The section below Moy Bridge includes four aqueducts which carry the canal over local rivers. These are the Loy aqueduct, the Muirshearlich aqueduct, the Sheangain aqueduct and the Mount Alexander aqueduct. The Loy aqueduct consists of three parallel arches, 260 ft long, with the River Loy passing through the centre arch, and the side arches used for pedestrians and animals, although they sometimes carry flood flow from the river. Torcastle aqueduct is similar but slightly shorter at 240 ft, and carries the Allt Sheangain in two of the arches, with the third used as a roadway.
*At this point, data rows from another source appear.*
(** ** The CAPEX breakdown *)

(** C6 (amended).  For every simplified scenario whose operating hours
    (hours/year x availability) are >= 1e-12, [calcular_capex] returns
    exactly ten lines, named in this order Eletrolisador, Balance of Plant,
    Interconexao, Compressor, Armazenamento Buffer, Tratamento Agua,
    Instalacao/EPC, Custos do Dono, Contingencia, Total CAPEX; direct cost
    is the sum of the first six, installation and owner's cost are each a
    percentage of direct cost, contingency is a percentage of (direct +
    installation + owner's cost), Total CAPEX is their sum, and the storage
    buffer line is ((annual production / operating hours) x buffer hours) x
    unit storage cost. *)
Theorem calcular_capex_breakdown (c : CenarioEntrada) :
  eps12 <= horas_operacao c ->
  exists itens h2_anual,
    calcular_capex c = Ok itens
    /\ producao_anual_kg (eletrolisador c) (fator_capacidade_anual c) (horas_ano c)
       = Ok h2_anual
    /\ map item_nome itens = capex_nomes
    /\ capex_relacoes c h2_anual (map valor itens).
Proof.
  intros Hh.
  unfold calcular_capex, producao_anual_kg, capacidade_armazenamento_kg.
  rewrite !pydiv_floor. cbv beta iota zeta delta [bind].
  rewrite !pydiv_floor. cbv beta iota zeta delta [bind].
  do 2 eexists. split; [ reflexivity | ]. split; [ reflexivity | ].
  split; [ reflexivity | ].
  cbn [map valor capex_relacoes]. cbv zeta.
  repeat split; try reflexivity.
  unfold armazenamento_spec. fold (horas_operacao c).
  rewrite (pymax_l _ _ Hh). reflexivity.
Qed.

Lemma calcular_capex_breakdown_witness :
  exists itens h2_anual,
    calcular_capex cenario_padrao = Ok itens
    /\ producao_anual_kg (eletrolisador cenario_padrao)
         (fator_capacidade_anual cenario_padrao) (horas_ano cenario_padrao)
       = Ok h2_anual
    /\ map item_nome itens = capex_nomes
    /\ capex_relacoes cenario_padrao h2_anual (map valor itens).
Proof.
  apply (calcular_capex_breakdown cenario_padrao).
  vm_compute; discriminate.
Defined.

(** C6 as stated fails below the epsilon floor: with availability 1e-17
    (operating hours 8.76e-14 < 1e-12, production still positive) the
    storage line divides the production by 1e-12, not by the operating
    hours. *)
Lemma calcular_capex_tiny_hours_counterexample :
  let c := cenario_disp_minuscula in
  exists itens h2_anual,
    calcular_capex c = Ok itens
    /\ producao_anual_kg (eletrolisador c) (fator_capacidade_anual c) (horas_ano c)
       = Ok h2_anual
    /\ ~ capex_relacoes c h2_anual (map valor itens).
Proof.
  cbv zeta. do 2 eexists.
  split; [ vm_compute; reflexivity | ].
  split; [ vm_compute; reflexivity | ].
  cbn [map valor capex_relacoes]. cbv zeta.
  intros (_ & _ & _ & _ & H).
  apply Qeq_bool_iff in H. vm_compute in H. discriminate H.
Qed.

(** ** Independence from the degradation rate *)

(** C10.  [simular] does not read [eletrolisador.degradacao_pct_ano]:
    whatever the scenario and whatever two values the field takes, the
    outcomes (result or error) are identical; the driver's path
    "eletrolisador.degradacao_pct_ano" performs exactly that update. *)
Theorem simular_ignores_degradacao (c : CenarioEntrada) (d d' : Q) :
  simular (com_degradacao c d) = simular (com_degradacao c d')
  /\ simular (com_degradacao c d) = simular c
  /\ Sens._set_attr_dotted c "eletrolisador.degradacao_pct_ano" d
     = Ok (com_degradacao c d).
Proof.
  destruct c as [m e b en ag ca fi cx fc ha em].
  destruct e as [n sec fmin disp pot vida degr frac].
  repeat split; reflexivity.
Qed.

End TeaFacts.

(* ================================================================== *)
(** * Lifetime model: theorems                                          *)
(* ================================================================== *)

Module EhoFacts.

Import Eho EhoSpec.

(** ** Stack replacement count *)

Lemma stack_replacements_ok (econ_years : Z) (op_hours_per_year durability_h : Q) :
  stack_replacements econ_years op_hours_per_year durability_h
  = Ok (Qfloor (inject_Z econ_years * op_hours_per_year / pymax durability_h eps12)).
Proof. unfold stack_replacements. now rewrite pydiv_floor. Qed.

Lemma Qdiv_le_num (a b c : Q) : 0 < c -> a <= b -> a / c <= b / c.
Proof.
  intros Hc Hab. apply Qle_shift_div_l; [ exact Hc | ].
  assert (E : a / c * c == a) by (field; lra). rewrite E. exact Hab.
Qed.






(** ** The block loop on a non-positive durability *)

Section NonPositiveDurability.

Variables (sec0 degr total_hours durability_h : Q).
Hypothesis Hdur : durability_h <= 0.
Hypothesis Htotal : eps9 < total_hours.

Let step := block_step sec0 degr total_hours durability_h.
Let loop := while_blocks sec0 degr total_hours durability_h.

Lemma block_is_durability (st : blocks) :
  hours_counted st <= 0 ->
  hours_until_reset st = durability_h ->
  pymin3 1000 (total_hours - hours_counted st) (hours_until_reset st)
  = durability_h.
Proof.
  intros Hc Hr. rewrite Hr. unfold pymin3.
  pose proof eps9_pos.
  assert (H1 : durability_h < pymin 1000 (total_hours - hours_counted st)).
  { apply pymin_glb; lra. }
  unfold pymin at 1.
  destruct (Qlt_le_dec durability_h _); [ reflexivity | exfalso; lra ].
Qed.
(** ** Reference definitions for the whole run *)

(** What [main] has in hand when its loop starts: the token and the
    metadata document; [None] when it stops before the loop. *)
Definition setup (W : World) (args : arguments) : option (string * json) :=
  match getenv W "ZENODO_ACCESS_TOKEN" with
  | None => None
  | Some token =>
      let config := abspath W (config_file args) in
      if PyStr.nonempty token && isfile W config && can_open W config then
        match yaml_safe_load W config with
        | None => None
        | Some doc =>
            match Py.getitem doc "zenodo_metadata" with
            | Ok meta_data => Some (token, meta_data)
            | Raise _ => None
            end
        end
      else None
  end.

(** Is there a token in the environment, and is it not empty? *)
Definition token_given (W : World) : bool :=
  match getenv W "ZENODO_ACCESS_TOKEN" with
  | Some token => PyStr.nonempty token
  | None => false
  end.

(** Does the configuration file load, and has the document the key
    [zenodo_metadata]? *)
Definition metadata_loaded (W : World) (args : arguments) : bool :=
  match yaml_safe_load W (abspath W (config_file args)) with
  | Some doc => is_ok (Py.getitem doc "zenodo_metadata")
  | None => false
  end.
Mount Alexander aqueduct only has two arches, one used by the Allt Mor, and the other a footpath.

Soon the canal arrives at the top of Neptune's Staircase, a flight of eight locks that drop the level of the canal by 64 ft in the space of 500 yd. Halfway down the flight to the west is another house similar to that at Gairlochy, but split to provide accommodation for two lock keepers. On the eastern bank is a smithy and sawpits, dating from the 1820s, and a workshop dating from 1880 to 1890. Neptune's Staircase was originally fitted with 36 capstans each of which had to be rotated 20 times to operate the lock gates and sluices, but progress through the structure was sped up in the 20th century when the flight was mechanised. At the foot of the locks, a swing bridge carries the A830 road over the canal, and a steel bow truss swing bridge, built in 1901 by Simpson and Wilson, carries the West Highland Line from to . The canal turns to the west to reach a pair of staircase locks at Corpach, which is followed by a small basin and the final sea lock to allow boats to access Loch Linnhe.

==Names==
The canal has several names in Scottish Gaelic including Amar-Uisge/Seòlaid a' Ghlinne Mhòir ("Waterway of the Great Glen"), Sligh'-Uisge na h-Alba ("Waterway of Scotland") and a literal translation (An) Canàl Cailleannach.

==History==
In 1620, a Highland prophet called the Brahan Seer predicted that full-rigged ships would one day be sailing round the back of Tomnahurich, near Inverness, at a time when the only navigable route near the location was the River Ness, on the other side of Tomnahurich.

Engineers started to look at the feasibility of a canal to connect Loch Linnhe near Fort William to the Moray Firth near Inverness in the 18th century, with Captain Edward Burt rejecting the idea in 1726, as he thought the mountains would channel the wind and make navigation too precarious.

The Commissioners of Forfeited Estates had originally been set up to handle the seizure and sale of land previously owned by those who had been convicted of treason following the Jacobite rising of 1715. By 1773, they had turned their attention to helping the fishing industry, and commissioned the inventor and mechanical engineer James Watt to make a survey of the route. He published a report in 1774, which suggested that a 10 ft deep canal from Fort William to Inverness, passing through Loch Lochy, Loch Oich, Loch Ness and Loch Dochfour, would require 32 locks, and could be built for £164,032. He emphasised the benefits to the fishing industry, of a shorter and safer route from the east to the west coast of Scotland, and the potential for supplying the population with cheaper corn, but again, thought that winds on the lochs might be a problem.

Although no action was taken at the time, in 1785 the philanthropist John Knox expounded the benefits of it relieving distress in the Highlands, and preventing ships having to navigate the dangerous Pentland Firth between the Orkney Islands and Caithness. William Fraser, when proposing his own scheme for a canal in 1793, announced that "nature had finished more than half of it already". At the time, much of the Highlands were depressed as a result of the Highland Clearances, which had deprived many of their homes and jobs. Many emigrated to Canada or elsewhere, or moved to the Scottish Lowlands. Crop failures in 1799 and 1800 brought distress to many, and prompted a new wave of emigrants to leave. The engineer Thomas Telford was asked to investigate the problem of emigration in 1801, and in 1802 published his report, which suggested that the main cause was landowners who had previously kept cattle creating vast sheep-farms. Realising that direct government action to confront the issue would be seen as interference, he therefore suggested that a programme of public works, involving roads, bridges, and canals, would be a way to provide jobs for people who had been displaced by the sheep farming, and to stimulate industry, fishery, and agriculture.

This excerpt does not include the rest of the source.